# [Action item]
Beginning at the top of the material, repeat each line exactly, and stop once the line with "revert s; induction l" has been written.

# [The data]

════════════════

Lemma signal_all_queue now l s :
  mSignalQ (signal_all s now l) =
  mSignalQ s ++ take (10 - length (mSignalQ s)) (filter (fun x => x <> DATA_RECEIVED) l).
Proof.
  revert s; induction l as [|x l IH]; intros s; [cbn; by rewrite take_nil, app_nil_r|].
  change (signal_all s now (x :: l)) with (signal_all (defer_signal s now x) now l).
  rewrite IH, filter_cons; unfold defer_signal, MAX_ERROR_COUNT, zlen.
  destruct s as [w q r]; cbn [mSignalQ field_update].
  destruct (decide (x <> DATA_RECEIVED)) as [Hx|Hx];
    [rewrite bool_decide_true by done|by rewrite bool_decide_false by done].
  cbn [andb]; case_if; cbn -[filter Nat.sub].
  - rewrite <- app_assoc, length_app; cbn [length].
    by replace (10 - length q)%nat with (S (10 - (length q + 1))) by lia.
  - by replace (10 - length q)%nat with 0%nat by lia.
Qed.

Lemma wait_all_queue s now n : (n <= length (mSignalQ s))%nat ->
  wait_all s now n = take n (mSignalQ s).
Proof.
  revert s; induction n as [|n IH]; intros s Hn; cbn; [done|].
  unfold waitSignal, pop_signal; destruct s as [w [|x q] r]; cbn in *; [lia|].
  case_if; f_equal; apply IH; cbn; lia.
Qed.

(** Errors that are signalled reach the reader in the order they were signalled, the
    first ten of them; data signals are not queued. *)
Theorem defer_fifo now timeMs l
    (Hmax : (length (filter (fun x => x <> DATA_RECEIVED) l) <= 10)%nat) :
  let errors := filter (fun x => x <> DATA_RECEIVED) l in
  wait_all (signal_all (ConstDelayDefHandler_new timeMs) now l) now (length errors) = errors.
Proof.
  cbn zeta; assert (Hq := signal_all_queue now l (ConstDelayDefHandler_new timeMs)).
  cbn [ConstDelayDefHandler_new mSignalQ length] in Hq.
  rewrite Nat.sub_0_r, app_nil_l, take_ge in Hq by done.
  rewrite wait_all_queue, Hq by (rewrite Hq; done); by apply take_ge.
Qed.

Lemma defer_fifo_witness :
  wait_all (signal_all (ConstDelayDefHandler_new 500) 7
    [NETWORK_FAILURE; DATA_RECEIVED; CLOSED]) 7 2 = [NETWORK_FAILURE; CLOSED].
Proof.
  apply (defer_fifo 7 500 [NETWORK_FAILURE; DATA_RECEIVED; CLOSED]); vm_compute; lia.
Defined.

════════════════

# [Reply]
Lemma signal_all_queue now l s :
  mSignalQ (signal_all s now l) =
  mSignalQ s ++ take (10 - length (mSignalQ s)) (filter (fun x => x <> DATA_RECEIVED) l).
Proof.
  revert s; induction l as [|x l IH]; intros s; [cbn; by rewrite take_nil, app_nil_r|].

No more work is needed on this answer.